Contribution to improved treatment of hypertension. STONE (Shanghai trial of Nifedipine in the Elderly) study was the first demonstration that a new type of antihypertensive agent can decrease cardiovascular outcomes. This study was a significant argument used in the calcium channel blocker (CCB) controversy of that time, to prove the absence of detrimental effect of CCB in cardiovascular area and cancer. Demonstration that intensive blood pressure and glycemic control improve mortality in diabetes in 12,000 subjects of ADVANCE study.

Demonstration of elevated proliferation and apoptosis in target organs of hypertension. We have been first to demonstrate an increased proliferation of vascular smooth muscle cells from genetic rodent models of hypertension in response to growth factors, through shortening of the G1-S transition phase of the cell cycle. We also introduced the notion that apoptosis is increased not only in response to acute blood pressure overload but also chronically in spontaneous hypertension or during the vascular regression induced by antihypertensive. This led us to propose the hypothesis that hypertension exhibits a state of increased cellular turnover which leads to an accelerated ageing.

Contribution to the genetics of hypertension.

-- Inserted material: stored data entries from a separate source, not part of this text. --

(* ===== verification/DynamoClients.v ===== *)
(** * Concurrent writers of a DynamoDB table

    Programs of the DynamoDB repository that commit, write snapshots and compact, run by any number
    of instances at once. Between the transactions that write the log a program is quiet: it reads,
    locks its cells or puts the manifest. The ghost state is the order in which the commits were
    applied, and the log they make. *)

From S2P Require Import Prelude Types Features Outcome Rebuild Wire WireProofs Projection Repository RebuildBatch Mem.
From S2P Require Import MemInvariant MemRefinement Program Dynamo DynamoLog.

(** ** Quiet programs *)

(** A call that leaves the log as it is. *)
Definition quiet {B} (q : DynamoCall B) : Prop :=
  match q with
  | PutItem table item _ _ => place table item = Some (log_key table FEATURES_ID FEATURES_SORT_KEY)
  | q => reads_only q
  end.

(** Every call is quiet, and what is returned satisfies [Q]. *)
Fixpoint quietly {A} (p : Tree DynamoCall A) (Q : A → Prop) : Prop :=
  match p with
  | Ret a => Q a
  | Ask q k => quiet q ∧ ∀ b, quietly (k b) Q
  | Panic | OutOfFuel => True
  end.

Definition still {A} (p : Tree DynamoCall A) : Prop := quietly p (λ _, True).

Lemma quietly_mono {A} (p : Tree DynamoCall A) (P Q : A → Prop) : (∀ a, P a → Q a) → quietly p P → quietly p Q.
Proof.
  intros HPQ. induction p as [a|B q k IH| |]; simpl; [apply HPQ| |done|done]. intros [Hq Hk]. split; [done|]. auto.
Qed.

Lemma quietly_bind {A C} (p : Tree DynamoCall A) (f : A → Tree DynamoCall C) P Q :
  quietly p P → (∀ a, P a → quietly (f a) Q) → quietly (bind p f) Q.
Proof.
  intros Hp Hf. induction p as [a|B q k IH| |]; simpl; [by apply Hf| |done|done].
  destruct Hp as [Hq Hk]. split; [done|]. auto.
Qed.

Lemma quietly_try {A C F} (p : Tree DynamoCall (result A F)) (f : A → Tree DynamoCall (result C F)) P Q :
  quietly p (λ x, ∀ a, x = Ok a → P a) → (∀ a, P a → quietly (f a) Q) → (∀ e, Q (Err e)) → quietly (try_bind p f) Q.
Proof. intros Hp Hf He. eapply quietly_bind; [done|]. intros [a|e] Ha; [by apply Hf, Ha|apply He]. Qed.

Lemma still_bind {A C} (p : Tree DynamoCall A) (f : A → Tree DynamoCall C) :
  still p → (∀ a, still (f a)) → still (bind p f).
Proof. intros Hp Hf. eapply quietly_bind; [done|]. intros a _. apply Hf. Qed.

Lemma still_try {A C F} (p : Tree DynamoCall (result A F)) (f : A → Tree DynamoCall (result C F)) :
  still p → (∀ a, still (f a)) → still (try_bind p f).
Proof. intros Hp Hf. apply still_bind; [done|]. intros [a|e]; [apply Hf|done]. Qed.

Lemma still_send {A} text (q : DynamoCall (result A SdkError)) : quiet q → still (send text q).
Proof. intros Hq. apply still_bind; [|done]. by split. Qed.

Lemma still_call {B} (q : DynamoCall B) : quiet q → still (call q).
Proof. intros Hq. by split. Qed.

Create HintDb quiet.

(** Programs that only read, step by step. *)
Ltac still_step :=
  lazymatch goal with
  | |- still (Ret _) => exact I
  | |- still OutOfFuel => exact I
  | |- still (send _ _) => apply still_send; exact I
  | |- still (call _) => apply still_call; exact I
  | |- still (note_ttl _ _ _) => apply still_call; exact I
  | |- still (invalidate_manifest _) => apply still_call; exact I
  | |- still (try_bind _ _) => apply still_try; [|intros ?]
  | |- still (bind _ _) => apply still_bind; [|intros ?]
  | |- still (match ?x with _ => _ end) => destruct x
  | |- still _ => solve [auto with quiet]
  end.
Ltac stills := repeat (cbv beta zeta; still_step).

Section still.
Context `{SerdeJson} (text : SdkError → string) (r : DynamoRepository).

Lemma note_item_still id item : still (note_item r id item).
Proof. unfold note_item. stills. Qed.
#[local] Hint Resolve note_item_still : quiet.

Lemma read_manifest_still : still (dynamo_read_manifest text r).
Proof. unfold dynamo_read_manifest. stills. Qed.
#[local] Hint Resolve read_manifest_still : quiet.

Lemma marker_place table m :
  place table (to_sdk_item (feature_marker_item m)) = Some (log_key table FEATURES_ID FEATURES_SORT_KEY).
Proof.
  apply place_keyed. assert (∀ name value item, name ∉ ["pk"; "sk"]%string → plain value →
    keyed FEATURES_ID FEATURES_SORT_KEY item → keyed FEATURES_ID FEATURES_SORT_KEY (<[name := value]> item)) as Hins
    by (intros; by apply keyed_insert).
  unfold feature_marker_item. cbv zeta. set (base := <["features"%string := _]> _).
  assert (keyed FEATURES_ID FEATURES_SORT_KEY base) as Hb by (split; [unfold base; auto 10 with evt|done]).
  clearbody base. repeat (destruct (decide _)); repeat (apply Hins; [set_solver|done|]); done.
Qed.

Lemma revise_loop_still change attempts : still (revise_loop text r change attempts).
Proof.
  induction attempts as [|attempts IH]; [done|]. cbn [revise_loop]. apply still_try; [stills|]. intros observed.
  cbv zeta. destruct (negb _); [done|]. apply still_bind; [apply still_call, marker_place|].
  intros [[]|err]; [stills|]. destruct err as [| | | |status code [| |]]; stills.
Qed.
#[local] Hint Resolve revise_loop_still : quiet.

Lemma read_head_still id : still (read_head text r id).
Proof. unfold read_head, read_head_item. stills. Qed.
#[local] Hint Resolve read_head_still : quiet.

Experimental genetics. We have identified the genetic basis of increased sensitivity to environmental stress in hypertensive rats and reported that hsp70 polymorphism is associated with hypertension in the recombinant inbred strains of the genetically hypertensive rat and by whole genome scan, identified the quantitative trait loci (QTL) of stress response in the rat. We also discovered a pleiotropic effect of response to stress by a first linkage analysis of mRNA accumulation of stress genes as a phenotype, leading to identification of a SNP in the heat shock transcription factor, hstf. We have established a novel model of familial combined hyperlipidemia in the rat by comparative genomics and established the genetic architecture of the metabolic syndrome. Using recombinant congenic strains of mice and in silico analysis we have identified several genes involved in stress response.

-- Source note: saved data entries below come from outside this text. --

(* ===== verification/Postgres.v ===== *)
(** * The PostgreSQL repository

    [wire/postgres.rs], the tables, the texts of the statements and the rows, and [postgres.rs], the
    repository over them. A program awaits statements of a connection, which is borrowed from a pool
    for a scope and given back at its end, whatever it returns; a transaction that was not committed
    is rolled back then. The server is a parameter: what it answers to a text and its parameters. *)

From S2P Require Import Prelude Types Features Numbers Outcome Rebuild Wire Projection Repository Program Mem JournalScope.

(** ** Text *)

Definition NL : string := String (ascii_of_nat 10) EmptyString.
Definition QUOTE : string := String (ascii_of_nat 34) EmptyString.

(** [char::is_ascii_alphabetic], [str::to_ascii_lowercase], [str::eq_ignore_ascii_case]. *)
Definition is_ascii_upper (c : ascii) : bool := (65 <=? byte_of c) && (byte_of c <=? 90).
Definition is_ascii_alphabetic (c : ascii) : bool :=
  is_ascii_upper c || (97 <=? byte_of c) && (byte_of c <=? 122).
Definition ascii_lower (c : ascii) : ascii :=
  if is_ascii_upper c then ascii_of_nat (nat_of_ascii c + 32) else c.
Fixpoint to_ascii_lowercase (s : string) : string :=
  match s with
  | EmptyString => EmptyString
  | String c rest => String (ascii_lower c) (to_ascii_lowercase rest)
  end.
Definition eq_ignore_ascii_case (a b : string) : bool :=
  bool_decide (to_ascii_lowercase a = to_ascii_lowercase b).

Fixpoint all_chars (p : ascii → bool) (s : string) : bool :=
  match s with EmptyString => true | String c rest => p c && all_chars p rest end.

(** [str::contains] of a text. *)
Fixpoint text_contains (needle s : string) : bool :=
  starts_with needle s || match s with EmptyString => false | String _ rest => text_contains needle rest end.

(** ** Tables *)

(** crates/evt/src/wire/postgres.rs:15-24 [DEFAULT_EVENTS_TABLE] *)
Definition DEFAULT_EVENTS_TABLE : string := "evt_events".
Definition DEFAULT_SNAPSHOTS_TABLE : string := "evt_snapshots".
Definition RESERVED_INFIX : string := "__evt_".

(** crates/evt/src/wire/postgres.rs:29-29 [MAX_EVENTS_TABLE_NAME_LEN] *)
Definition MAX_EVENTS_TABLE_NAME_LEN : Z := 63 - slen "__evt_rebuild_generation_pkey".

(** crates/evt/src/wire/postgres.rs:320-320 [MAX_SNAPSHOTS_TABLE_NAME_LEN] *)
Definition MAX_SNAPSHOTS_TABLE_NAME_LEN : Z := 63 - slen "_pkey".

(** crates/evt/src/wire/postgres.rs:33-35 [outcomes_table] *)
Definition outcomes_table (events_table : string) : string := events_table +:+ RESERVED_INFIX +:+ "command_outcomes".

(** crates/evt/src/wire/postgres.rs:39-41 [features_table] *)
Definition features_table (events_table : string) : string := events_table +:+ RESERVED_INFIX +:+ "features".

(** crates/evt/src/wire/postgres.rs:46-48 [rebuild_lock_table] *)
Definition rebuild_lock_table (events_table : string) : string := events_table +:+ RESERVED_INFIX +:+ "rebuild_lock".

(** crates/evt/src/wire/postgres.rs:52-54 [rebuild_generation_table] *)
Definition rebuild_generation_table (events_table : string) : string := events_table +:+ RESERVED_INFIX +:+ "rebuild_generation".

(** crates/evt/src/wire/postgres.rs:58-60 [stream_heads_table] *)
Definition stream_heads_table (events_table : string) : string := events_table +:+ RESERVED_INFIX +:+ "stream_heads".

(** crates/evt/src/wire/postgres.rs:65-67 [views_table] *)
Definition views_table (events_table : string) : string := events_table +:+ RESERVED_INFIX +:+ "views".

(** crates/evt/src/wire/postgres.rs:72-77 [journal_channel] *)
Definition journal_channel (events_table : string) : string :=
  to_ascii_lowercase events_table +:+ RESERVED_INFIX +:+ "journal".

(** crates/evt/src/wire/postgres.rs:82-85 [MAX_VIEW_INDEX_KEY_BYTES] *)
Definition MAX_VIEW_INDEX_KEY_BYTES : Z := 2600.
Definition MAX_VIEW_PAGE_ROWS : nat := Z.to_nat 1000.

(** crates/evt/src/wire/postgres.rs:90-108 [views_ddl] *)
Definition views_ddl (events_table : string) : string :=
  let views := views_table events_table in
  NL +:+
  "CREATE TABLE IF NOT EXISTS " +:+ views +:+ " (" +:+ NL +:+
  "    pk          text COLLATE " +:+ QUOTE +:+ "C" +:+ QUOTE +:+ " NOT NULL," +:+ NL +:+
  "    sk          text COLLATE " +:+ QUOTE +:+ "C" +:+ QUOTE +:+ " NOT NULL," +:+ NL +:+
  "    entity_id   text   NOT NULL," +:+ NL +:+
  "    entity_type text   NOT NULL," +:+ NL +:+
  "    payload     text   NOT NULL," +:+ NL +:+
  "    ttl         bigint NOT NULL DEFAULT 0," +:+ NL +:+
  "    PRIMARY KEY (pk, sk)" +:+ NL +:+
  ");" +:+ NL +:+
  "CREATE INDEX IF NOT EXISTS " +:+ views +:+ "_type_idx ON " +:+ views +:+ " (entity_type, pk, sk);" +:+ NL +:+
  "CREATE INDEX IF NOT EXISTS " +:+ views +:+ "_ttl_idx ON " +:+ views +:+ " (ttl) WHERE ttl > 0;" +:+ NL.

Human genetics. I have established a French-Canadian family cohort affected with hypertension and dyslipidemia and compared it with Afro-Americans. We established a quantitative founder effect in complex diseases which led to the identification of the most comprehensive QTL map of hypertension and metabolic traits. We have then proceeded to the first partitioning of hypertension subtypes with and without obesity and determined their clearly distinct genetic determinants.

Discovery of a new etiology of Cushing Syndrome by ectopic expression of adrenal receptors. I have identified a new cause and with my collaborators, we have established its mechanisms as adrenal ectopic expression of several hormone receptors including GIP, vasopressin, beta-adrenergic receptor and luteinizing hormone.